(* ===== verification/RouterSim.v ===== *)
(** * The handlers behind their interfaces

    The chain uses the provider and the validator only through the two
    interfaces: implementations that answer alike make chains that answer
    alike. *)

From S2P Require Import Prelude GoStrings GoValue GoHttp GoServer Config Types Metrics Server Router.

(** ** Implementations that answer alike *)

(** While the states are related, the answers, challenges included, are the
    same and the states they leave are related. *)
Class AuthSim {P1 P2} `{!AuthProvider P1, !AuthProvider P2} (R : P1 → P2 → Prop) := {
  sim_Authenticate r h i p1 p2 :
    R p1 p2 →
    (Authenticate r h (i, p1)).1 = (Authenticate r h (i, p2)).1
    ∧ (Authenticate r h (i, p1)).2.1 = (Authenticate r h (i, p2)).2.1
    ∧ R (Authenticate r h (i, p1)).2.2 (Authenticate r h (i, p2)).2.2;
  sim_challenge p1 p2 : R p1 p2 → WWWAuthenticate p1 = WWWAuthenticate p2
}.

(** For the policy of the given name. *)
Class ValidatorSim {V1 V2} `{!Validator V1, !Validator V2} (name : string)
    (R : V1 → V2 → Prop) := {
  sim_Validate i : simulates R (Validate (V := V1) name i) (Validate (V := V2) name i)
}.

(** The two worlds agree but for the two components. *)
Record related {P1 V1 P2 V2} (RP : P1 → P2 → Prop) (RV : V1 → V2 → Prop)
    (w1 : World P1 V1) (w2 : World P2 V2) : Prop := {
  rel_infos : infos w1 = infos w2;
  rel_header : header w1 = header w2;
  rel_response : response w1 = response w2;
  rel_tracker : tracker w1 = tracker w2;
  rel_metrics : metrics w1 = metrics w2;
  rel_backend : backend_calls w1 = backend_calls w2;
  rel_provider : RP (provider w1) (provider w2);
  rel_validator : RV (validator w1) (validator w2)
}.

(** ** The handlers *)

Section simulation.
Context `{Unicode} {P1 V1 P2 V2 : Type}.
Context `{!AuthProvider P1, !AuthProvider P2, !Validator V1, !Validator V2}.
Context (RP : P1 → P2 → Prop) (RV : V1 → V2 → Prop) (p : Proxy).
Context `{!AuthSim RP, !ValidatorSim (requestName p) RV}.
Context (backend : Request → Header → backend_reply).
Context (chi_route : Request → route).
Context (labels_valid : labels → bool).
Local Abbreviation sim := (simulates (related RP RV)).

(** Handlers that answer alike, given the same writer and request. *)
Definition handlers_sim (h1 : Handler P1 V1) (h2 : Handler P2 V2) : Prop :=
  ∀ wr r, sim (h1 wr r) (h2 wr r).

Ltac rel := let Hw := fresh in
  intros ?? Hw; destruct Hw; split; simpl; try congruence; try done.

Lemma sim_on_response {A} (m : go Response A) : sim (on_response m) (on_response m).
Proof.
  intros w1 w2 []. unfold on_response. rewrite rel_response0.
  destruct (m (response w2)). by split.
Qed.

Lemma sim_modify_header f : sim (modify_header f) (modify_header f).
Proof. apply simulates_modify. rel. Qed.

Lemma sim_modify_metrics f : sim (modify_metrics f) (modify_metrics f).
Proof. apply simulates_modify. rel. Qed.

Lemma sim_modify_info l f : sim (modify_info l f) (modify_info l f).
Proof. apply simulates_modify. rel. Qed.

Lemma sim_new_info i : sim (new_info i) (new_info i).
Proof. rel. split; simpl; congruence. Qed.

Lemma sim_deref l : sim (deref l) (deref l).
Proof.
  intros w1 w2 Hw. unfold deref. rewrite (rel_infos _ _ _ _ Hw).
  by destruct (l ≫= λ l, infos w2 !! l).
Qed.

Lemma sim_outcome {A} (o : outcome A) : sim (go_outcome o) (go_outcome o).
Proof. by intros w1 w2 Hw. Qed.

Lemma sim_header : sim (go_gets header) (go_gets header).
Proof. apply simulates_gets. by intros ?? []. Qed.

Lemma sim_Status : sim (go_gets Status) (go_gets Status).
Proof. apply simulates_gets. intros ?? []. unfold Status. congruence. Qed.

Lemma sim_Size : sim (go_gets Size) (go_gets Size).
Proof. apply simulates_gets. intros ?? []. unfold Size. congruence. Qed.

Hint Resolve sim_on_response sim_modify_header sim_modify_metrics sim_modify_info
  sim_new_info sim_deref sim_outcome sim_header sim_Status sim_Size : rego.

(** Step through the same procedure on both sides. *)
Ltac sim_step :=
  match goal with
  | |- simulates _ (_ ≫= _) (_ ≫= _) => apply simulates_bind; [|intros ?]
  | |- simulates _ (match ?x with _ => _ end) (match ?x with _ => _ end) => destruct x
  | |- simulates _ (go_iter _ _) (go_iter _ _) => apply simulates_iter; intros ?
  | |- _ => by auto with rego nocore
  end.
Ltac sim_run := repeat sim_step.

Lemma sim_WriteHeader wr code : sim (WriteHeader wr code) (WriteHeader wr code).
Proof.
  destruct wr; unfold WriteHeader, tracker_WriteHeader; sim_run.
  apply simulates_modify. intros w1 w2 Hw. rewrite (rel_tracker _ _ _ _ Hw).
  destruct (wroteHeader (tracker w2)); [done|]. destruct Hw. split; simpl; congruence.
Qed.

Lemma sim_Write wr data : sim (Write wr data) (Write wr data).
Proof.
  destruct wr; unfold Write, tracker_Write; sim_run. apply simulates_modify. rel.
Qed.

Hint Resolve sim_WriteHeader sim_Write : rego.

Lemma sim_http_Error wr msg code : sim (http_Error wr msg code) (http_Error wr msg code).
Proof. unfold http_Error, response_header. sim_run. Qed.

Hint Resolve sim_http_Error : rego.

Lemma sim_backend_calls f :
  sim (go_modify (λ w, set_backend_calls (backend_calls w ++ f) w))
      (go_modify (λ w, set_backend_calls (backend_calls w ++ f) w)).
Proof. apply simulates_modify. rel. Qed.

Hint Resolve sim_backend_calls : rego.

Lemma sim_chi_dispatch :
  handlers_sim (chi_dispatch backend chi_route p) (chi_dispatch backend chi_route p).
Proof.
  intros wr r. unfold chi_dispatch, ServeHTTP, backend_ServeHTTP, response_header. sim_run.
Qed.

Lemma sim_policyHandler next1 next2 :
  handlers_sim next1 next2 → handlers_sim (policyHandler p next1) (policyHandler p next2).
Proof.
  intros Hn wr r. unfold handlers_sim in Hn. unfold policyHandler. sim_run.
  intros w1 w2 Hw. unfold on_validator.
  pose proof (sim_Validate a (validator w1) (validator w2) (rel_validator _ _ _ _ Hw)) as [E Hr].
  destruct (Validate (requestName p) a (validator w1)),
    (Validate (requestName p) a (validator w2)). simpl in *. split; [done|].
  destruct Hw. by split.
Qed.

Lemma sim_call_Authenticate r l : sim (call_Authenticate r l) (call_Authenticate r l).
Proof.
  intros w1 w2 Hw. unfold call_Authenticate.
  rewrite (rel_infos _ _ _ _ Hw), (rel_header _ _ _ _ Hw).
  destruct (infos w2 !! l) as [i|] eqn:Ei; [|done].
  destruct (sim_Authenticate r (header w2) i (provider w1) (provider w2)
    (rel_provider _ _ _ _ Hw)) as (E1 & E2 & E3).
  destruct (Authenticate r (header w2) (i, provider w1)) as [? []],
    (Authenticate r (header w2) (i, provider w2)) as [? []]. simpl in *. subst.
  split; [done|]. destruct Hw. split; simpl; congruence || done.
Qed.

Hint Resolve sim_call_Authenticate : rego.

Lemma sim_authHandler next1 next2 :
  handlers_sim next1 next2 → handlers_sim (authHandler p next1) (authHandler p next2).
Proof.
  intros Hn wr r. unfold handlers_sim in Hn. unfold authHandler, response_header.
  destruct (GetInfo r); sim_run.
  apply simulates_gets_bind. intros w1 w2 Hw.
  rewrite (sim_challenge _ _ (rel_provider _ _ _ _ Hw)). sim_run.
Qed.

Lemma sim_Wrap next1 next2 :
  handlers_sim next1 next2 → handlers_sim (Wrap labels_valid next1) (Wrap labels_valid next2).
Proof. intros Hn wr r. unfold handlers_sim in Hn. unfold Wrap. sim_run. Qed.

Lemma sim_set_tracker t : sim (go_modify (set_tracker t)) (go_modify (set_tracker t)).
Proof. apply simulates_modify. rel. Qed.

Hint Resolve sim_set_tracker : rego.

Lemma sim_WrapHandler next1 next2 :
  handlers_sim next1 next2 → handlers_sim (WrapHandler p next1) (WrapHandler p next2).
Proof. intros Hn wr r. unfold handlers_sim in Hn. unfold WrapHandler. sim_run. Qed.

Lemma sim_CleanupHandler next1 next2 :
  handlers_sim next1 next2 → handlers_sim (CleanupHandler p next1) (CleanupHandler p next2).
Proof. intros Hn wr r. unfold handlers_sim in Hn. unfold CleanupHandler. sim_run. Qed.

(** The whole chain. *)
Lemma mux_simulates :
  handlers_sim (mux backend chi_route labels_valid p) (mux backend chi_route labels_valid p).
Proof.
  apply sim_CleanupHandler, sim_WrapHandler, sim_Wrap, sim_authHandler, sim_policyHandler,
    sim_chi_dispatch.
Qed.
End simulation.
★ ★ ★
### YOUR GOAL
Retrieve all lines from the data that contain the string "Ltac".

### ANSWER BOX
Ltac rel := let Hw := fresh in
Ltac sim_step :=
Ltac sim_run := repeat sim_step.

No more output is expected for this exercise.